What you have to do
In the records that follow, find the line with "[RedisLaws] states what"; from there, retype every line exactly through the line with "client_Get : string", which also belongs to the answer.

Entries supplied
*** Begin section ***
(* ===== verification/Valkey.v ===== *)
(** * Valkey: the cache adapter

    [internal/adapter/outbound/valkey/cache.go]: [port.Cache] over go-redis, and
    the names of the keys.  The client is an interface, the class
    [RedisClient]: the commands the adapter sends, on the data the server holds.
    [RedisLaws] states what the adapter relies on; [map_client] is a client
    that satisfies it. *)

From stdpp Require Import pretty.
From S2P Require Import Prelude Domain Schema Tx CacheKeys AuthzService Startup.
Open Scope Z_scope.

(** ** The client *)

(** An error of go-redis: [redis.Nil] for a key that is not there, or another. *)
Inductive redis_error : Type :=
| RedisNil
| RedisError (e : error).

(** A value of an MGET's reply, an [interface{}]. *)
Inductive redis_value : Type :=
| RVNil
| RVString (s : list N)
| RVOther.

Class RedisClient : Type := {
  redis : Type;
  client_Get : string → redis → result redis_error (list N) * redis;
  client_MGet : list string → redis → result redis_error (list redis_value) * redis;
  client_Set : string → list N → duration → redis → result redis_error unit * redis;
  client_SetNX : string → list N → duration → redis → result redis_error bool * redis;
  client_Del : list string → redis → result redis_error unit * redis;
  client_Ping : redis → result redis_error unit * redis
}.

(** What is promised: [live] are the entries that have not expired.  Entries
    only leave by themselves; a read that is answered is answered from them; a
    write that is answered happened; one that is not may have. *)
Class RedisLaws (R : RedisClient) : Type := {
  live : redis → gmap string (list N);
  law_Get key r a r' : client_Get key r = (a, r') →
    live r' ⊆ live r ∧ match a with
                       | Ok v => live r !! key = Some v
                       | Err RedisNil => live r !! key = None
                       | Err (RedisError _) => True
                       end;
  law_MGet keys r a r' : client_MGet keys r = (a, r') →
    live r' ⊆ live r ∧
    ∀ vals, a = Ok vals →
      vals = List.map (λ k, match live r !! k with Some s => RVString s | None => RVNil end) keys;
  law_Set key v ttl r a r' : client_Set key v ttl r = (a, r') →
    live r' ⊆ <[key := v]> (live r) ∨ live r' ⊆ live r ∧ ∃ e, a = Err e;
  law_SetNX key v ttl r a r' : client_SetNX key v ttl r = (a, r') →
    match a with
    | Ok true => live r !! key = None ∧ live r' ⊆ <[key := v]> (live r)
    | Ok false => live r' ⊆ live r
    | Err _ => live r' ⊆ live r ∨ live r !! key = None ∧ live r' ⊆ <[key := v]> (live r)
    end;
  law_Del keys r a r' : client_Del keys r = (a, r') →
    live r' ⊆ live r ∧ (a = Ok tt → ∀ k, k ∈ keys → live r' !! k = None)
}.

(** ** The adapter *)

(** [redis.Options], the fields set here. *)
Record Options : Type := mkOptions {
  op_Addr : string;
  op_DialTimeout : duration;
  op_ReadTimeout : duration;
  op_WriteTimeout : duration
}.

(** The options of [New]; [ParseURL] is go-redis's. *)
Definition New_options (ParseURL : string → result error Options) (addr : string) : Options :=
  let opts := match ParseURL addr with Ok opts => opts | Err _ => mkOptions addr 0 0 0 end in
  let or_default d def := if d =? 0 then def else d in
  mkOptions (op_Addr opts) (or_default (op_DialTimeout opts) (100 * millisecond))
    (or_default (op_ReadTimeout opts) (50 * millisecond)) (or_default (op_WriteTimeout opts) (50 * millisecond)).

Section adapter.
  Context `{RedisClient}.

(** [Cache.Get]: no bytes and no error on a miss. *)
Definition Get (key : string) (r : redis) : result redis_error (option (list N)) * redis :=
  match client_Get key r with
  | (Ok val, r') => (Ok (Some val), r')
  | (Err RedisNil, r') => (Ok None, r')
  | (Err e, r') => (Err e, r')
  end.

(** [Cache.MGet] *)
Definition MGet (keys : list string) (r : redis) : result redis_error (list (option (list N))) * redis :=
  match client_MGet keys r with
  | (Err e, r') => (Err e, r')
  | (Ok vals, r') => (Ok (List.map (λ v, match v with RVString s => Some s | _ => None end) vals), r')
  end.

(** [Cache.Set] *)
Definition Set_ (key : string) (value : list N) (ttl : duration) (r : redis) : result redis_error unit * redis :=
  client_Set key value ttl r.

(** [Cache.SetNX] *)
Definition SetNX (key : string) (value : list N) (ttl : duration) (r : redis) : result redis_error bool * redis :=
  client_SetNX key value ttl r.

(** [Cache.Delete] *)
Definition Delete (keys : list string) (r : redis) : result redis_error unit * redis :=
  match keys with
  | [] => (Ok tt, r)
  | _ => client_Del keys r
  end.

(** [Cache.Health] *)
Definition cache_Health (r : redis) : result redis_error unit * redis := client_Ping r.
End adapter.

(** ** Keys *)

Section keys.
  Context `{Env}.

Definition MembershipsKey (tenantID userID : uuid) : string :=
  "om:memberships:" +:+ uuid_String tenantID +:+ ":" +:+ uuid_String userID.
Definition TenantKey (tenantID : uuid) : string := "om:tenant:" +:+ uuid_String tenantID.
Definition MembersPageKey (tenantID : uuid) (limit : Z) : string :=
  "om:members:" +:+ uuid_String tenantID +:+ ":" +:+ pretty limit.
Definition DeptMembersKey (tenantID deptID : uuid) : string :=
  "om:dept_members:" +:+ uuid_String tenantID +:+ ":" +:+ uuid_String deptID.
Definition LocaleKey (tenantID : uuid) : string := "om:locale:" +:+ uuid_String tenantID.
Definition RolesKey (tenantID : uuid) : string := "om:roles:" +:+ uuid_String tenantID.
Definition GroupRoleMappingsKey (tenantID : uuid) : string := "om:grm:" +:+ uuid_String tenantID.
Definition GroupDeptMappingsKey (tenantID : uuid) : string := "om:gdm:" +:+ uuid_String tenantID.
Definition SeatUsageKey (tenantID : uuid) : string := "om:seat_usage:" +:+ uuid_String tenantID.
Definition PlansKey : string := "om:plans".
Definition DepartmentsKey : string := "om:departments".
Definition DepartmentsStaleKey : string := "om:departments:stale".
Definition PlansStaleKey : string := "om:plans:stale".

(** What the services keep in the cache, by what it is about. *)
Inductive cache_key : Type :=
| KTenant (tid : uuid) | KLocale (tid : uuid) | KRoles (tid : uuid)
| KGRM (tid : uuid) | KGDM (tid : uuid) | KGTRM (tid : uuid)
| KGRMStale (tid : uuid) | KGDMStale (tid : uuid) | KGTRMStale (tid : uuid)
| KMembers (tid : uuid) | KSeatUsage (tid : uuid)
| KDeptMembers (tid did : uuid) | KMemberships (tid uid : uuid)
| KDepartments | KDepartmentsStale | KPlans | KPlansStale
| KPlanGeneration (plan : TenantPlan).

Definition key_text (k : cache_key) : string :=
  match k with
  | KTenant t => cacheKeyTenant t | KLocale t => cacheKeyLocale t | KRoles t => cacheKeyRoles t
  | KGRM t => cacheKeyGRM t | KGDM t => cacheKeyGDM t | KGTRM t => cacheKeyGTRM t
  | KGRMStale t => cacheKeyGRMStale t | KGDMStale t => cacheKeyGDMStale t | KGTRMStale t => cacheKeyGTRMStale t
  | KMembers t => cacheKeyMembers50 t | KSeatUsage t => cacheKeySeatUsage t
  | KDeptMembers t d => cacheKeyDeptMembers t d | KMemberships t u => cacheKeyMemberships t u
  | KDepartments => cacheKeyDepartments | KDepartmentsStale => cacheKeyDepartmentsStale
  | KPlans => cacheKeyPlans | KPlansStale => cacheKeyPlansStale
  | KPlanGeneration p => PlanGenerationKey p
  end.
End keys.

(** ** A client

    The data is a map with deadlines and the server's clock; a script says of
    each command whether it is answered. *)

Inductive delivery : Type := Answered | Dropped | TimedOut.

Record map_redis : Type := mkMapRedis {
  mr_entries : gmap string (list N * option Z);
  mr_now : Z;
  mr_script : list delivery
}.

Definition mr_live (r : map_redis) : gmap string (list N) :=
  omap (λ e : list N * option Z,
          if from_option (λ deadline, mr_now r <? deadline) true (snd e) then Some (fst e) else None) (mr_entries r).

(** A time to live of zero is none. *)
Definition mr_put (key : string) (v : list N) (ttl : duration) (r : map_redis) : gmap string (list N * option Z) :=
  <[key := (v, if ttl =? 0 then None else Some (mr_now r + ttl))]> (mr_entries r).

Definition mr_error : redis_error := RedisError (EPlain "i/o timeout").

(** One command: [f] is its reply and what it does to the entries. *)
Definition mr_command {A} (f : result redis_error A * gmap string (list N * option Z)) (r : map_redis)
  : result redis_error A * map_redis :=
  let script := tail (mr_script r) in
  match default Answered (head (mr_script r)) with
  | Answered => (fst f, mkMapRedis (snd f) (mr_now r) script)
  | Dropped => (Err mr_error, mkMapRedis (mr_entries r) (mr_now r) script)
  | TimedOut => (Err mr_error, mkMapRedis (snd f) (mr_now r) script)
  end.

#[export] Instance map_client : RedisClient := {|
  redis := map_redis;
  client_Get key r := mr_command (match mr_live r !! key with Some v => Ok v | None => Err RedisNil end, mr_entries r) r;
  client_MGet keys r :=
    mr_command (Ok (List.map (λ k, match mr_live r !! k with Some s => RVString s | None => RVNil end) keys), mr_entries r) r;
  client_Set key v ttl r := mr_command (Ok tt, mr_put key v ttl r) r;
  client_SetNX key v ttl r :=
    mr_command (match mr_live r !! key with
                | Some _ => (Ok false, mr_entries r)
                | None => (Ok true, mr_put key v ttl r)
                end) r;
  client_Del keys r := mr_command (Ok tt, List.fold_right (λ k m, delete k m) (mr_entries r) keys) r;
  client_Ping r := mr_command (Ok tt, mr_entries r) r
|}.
*** End section ***
Written solution
    [RedisLaws] states what the adapter relies on; [map_client] is a client
    that satisfies it. *)

From stdpp Require Import pretty.
From S2P Require Import Prelude Domain Schema Tx CacheKeys AuthzService Startup.
Open Scope Z_scope.

(** ** The client *)

(** An error of go-redis: [redis.Nil] for a key that is not there, or another. *)
Inductive redis_error : Type :=
| RedisNil
| RedisError (e : error).

(** A value of an MGET's reply, an [interface{}]. *)
Inductive redis_value : Type :=
| RVNil
| RVString (s : list N)
| RVOther.

Class RedisClient : Type := {
  redis : Type;
  client_Get : string → redis → result redis_error (list N) * redis;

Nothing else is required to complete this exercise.